The latest rumour is that the Navi 21 GPU, with a full 80 compute units (CUs) inside it, is being assessed internally at AMD and that its RDNA 2.0 architecture is giving Nvidia’s RTX 2080 Ti some serious cause for concern. Not least because the new GPU is supposedly also set to support the Turing architecture’s killer app, hardware-accelerated ray tracing.
The post on Chinese forum, Chiphell (via Guru3D), contains the usual fascinating machine translation from the native tongue, with Microsoft’s new Chromium-based Edge browser suggesting that “the internal assessment is explosive 2080 Ti.” I’m going to make an educated guess and take that to mean it’s either causing the Turing GPUs to explode by their mere presence, or that the Big Navi 21 GPU is producing some very competitive performance figures.
|AMD Navi 21
|AMD Navi 10
The post also claims to confirm the 80 compute unit count that has been widely reported elsewhere, which makes for a Navi 21 GPU that’s got twice the core count of the inaugural Navi 10 silicon inside the RX 5600 XT, RX 5700, and RX 5700 XT cards.

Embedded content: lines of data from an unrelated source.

(** * The image-metadata worker of [src/app.py]

    A shallow embedding of the processing stage ([metadata_handler]) and of
    the helpers it calls ([_build_metadata_key], [_is_allowed_image_key],
    [_safe_exif_dict]), with the S3 client modelled as an explicit store that
    is threaded through every call.  The ingestion stage ([_env],
    [ingest_handler]) follows, against a queue service modelled the same way.

    Conventions.
    - A Python [str] is a [string]; text is kept in its UTF-8 encoding (a
      lone surrogate in the three bytes the same scheme gives it), so
      [startswith], slicing off a prefix that is present and [+] are the
      byte-level prefix test, [drop] and append.
    - Standard output has a Unicode encoding (UTF-8 in the Lambda runtime):
      it encodes every character but, at most, a lone surrogate.  [print] is
      modelled where it is given a [str] outside every [try]: it raises
      [UnicodeEncodeError] on a string standard output cannot encode.  The
      other calls of [print] are given numbers, dicts and [repr]s, in which
      a lone surrogate is written as an escape.
    - An event is the dict the runtime decodes from JSON; the value under
      ["Records"] may be any JSON value ([event_records]).  [Event] is the
      case of a list.
    - A Python exception is a result value: [None], or a constructor naming
      the exception class where the handler that catches it looks at it.
    - Library functions whose results the code only passes on ([json.loads],
      [Image.open], [str], [bytes.decode], the string escaping of
      [json.dumps], the table [ExifTags.TAGS]), the encoding of standard
      output and the bucket name check of the S3 client are the fields of
      the class [Libs]. *)

From Stdlib Require Import ZArith Lia Sorted.
From Stdlib.Strings Require Import Ascii Byte.
From stdpp Require Import base list strings gmap fin_maps pretty.

Open Scope string_scope.

Set Warnings "-register-all".

(** ** Strings *)

Module Str.

(** [s.startswith(p)] *)
Definition startswith (s p : string) : bool := String.prefix p s.

(** [s[n:]] *)
Fixpoint drop (n : nat) (s : string) : string :=
  match n, s with
  | O, _ => s
  | S _, EmptyString => EmptyString
  | S n', String _ s' => drop n' s'
  end.

(** [s.endswith(p)] *)
Definition endswith (s p : string) : bool :=
  String.prefix (String.rev p) (String.rev s).

Definition lower_char (c : ascii) : ascii :=
  let n := nat_of_ascii c in
  if (65 <=? n)%nat && (n <=? 90)%nat then ascii_of_nat (n + 32) else c.

Definition upper_char (c : ascii) : ascii :=
  let n := nat_of_ascii c in
  if (97 <=? n)%nat && (n <=? 122)%nat then ascii_of_nat (n - 32) else c.

Fixpoint map_chars (f : ascii -> ascii) (s : string) : string :=
  match s with
  | EmptyString => EmptyString
  | String c s' => String (f c) (map_chars f s')
  end.

(** [s.lower()] and [s.upper()] on the ASCII letters; the bytes of a
    character outside ASCII are left as they are.  No character outside
    ASCII lowers to one of the letters of the allowed extensions, so the
    extension test below agrees with Python's on every key. *)
Definition lower : string -> string := map_chars lower_char.
Definition upper : string -> string := map_chars upper_char.

(** [s in options] for a tuple of strings *)
Definition mem (s : string) (options : list string) : bool :=
  existsb (String.eqb s) options.

End Str.

(** ** Pure helpers of the module *)

Definition ALLOWED_EXTS : list string := [".jpg"; ".jpeg"; ".png"].

Definition _is_allowed_image_key (key : string) : bool :=
  existsb (Str.endswith (Str.lower key)) ALLOWED_EXTS.

Definition _build_metadata_key (input_key input_prefix output_prefix : string) : string :=
  let rel :=
    if Str.startswith input_key input_prefix
    then Str.drop (String.length input_prefix) input_key
    else input_key in
  output_prefix +:+ rel +:+ ".json".

(** ** JSON values and Python dicts *)

(** What [json.loads] produces and [json.dumps] consumes.  A float is kept by
    the text [json.dumps] writes for it: the code never computes with one, it
    only copies it. *)
Inductive Json : Type :=
| JNull
| JBool (b : bool)
| JNum (n : Z)
| JFloat (text : string)
| JStr (s : string)
| JArr (xs : list Json)
| JObj (kvs : list (string * Json)).

(** A [dict] with [str] keys, in insertion order. *)
Definition PyDict : Type := list (string * Json).

(** [d.get(k)]; [d[k]] raises [KeyError] where this is [None]. *)
Fixpoint dict_get (d : PyDict) (k : string) : option Json :=
  match d with
  | [] => None
  | (k', v) :: d' => if String.eqb k' k then Some v else dict_get d' k
  end.

(** [d[k] = v]: an existing key keeps its place. *)
Fixpoint dict_set (d : PyDict) (k : string) (v : Json) : PyDict :=
  match d with
  | [] => [(k, v)]
  | (k', v') :: d' =>
      if String.eqb k' k then (k, v) :: d' else (k', v') :: dict_set d' k v
  end.

(** ** Decoded images *)

(** A tag value as Pillow hands it over: [bytes] (or [bytearray]), a tuple or
    list, or an object of any other type, kept by a name ([str] is all the
    code calls on it). *)
Inductive ExifValue : Type :=
| VBytes (b : list byte)
| VSeq (vs : list ExifValue)
| VOther (o : string).

(** The object [Image.open] returns.  [img_getexif] is [None] when
    [img.getexif()] raises; the tag table lists the tag ids with, for each,
    the value read, or [None] when reading that tag raises. *)
Record Image : Type := {
  img_size : Z * Z;
  img_format : option string;
  img_getexif : option (list (Z * option ExifValue))
}.

(** ** The S3 client *)

(** What a client method raises: [botocore]'s [ClientError] with the code of
    [e.response["Error"]["Code"]] (the empty string when the response has
    none), or an exception of any other class (a connection error, a time
    out, a parameter validation error, ...). *)
Inductive S3Error : Type :=
| ClientError (code : string)
| OtherException.

Inductive Res (A : Type) : Type :=
| Ok (a : A)
| Raise (e : S3Error).
Arguments Ok {A} a.
Arguments Raise {A} e.

(** A stored object, with the [ContentLength] the store declares for it in a
    [get_object] response ([None]: the response has no such entry). *)
Record S3Object : Type := {
  obj_body : list byte;
  obj_content_length : option Z;
  obj_content_type : string
}.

That also makes the ‘Big Navi’ reference very apt. If the rumoured specs are true then the Navi 21 GPU is going to be a shade over 500mm2. We’re all inured to large slices of graphics silicon these days, what with the TU102’s mammoth 754mm2 girth, so Navi 21 still looks rather more svelte than that. But we are talking about a 12nm Nvidia design vs a 7nm AMD chip.
So yeah. Really big.
And with those 80 CUs you’re looking at 5,120 RDNA 2.0 cores. Quite how AMD is managing the hardware-accelerated ray tracing we still don’t know. It will surely be designed to support Microsoft’s DirectX Raytracing API, given that is what will likely power the Xbox Series X’s approach to the latest lighting magic, but how that is manifested in the GPU itself is still up in the air.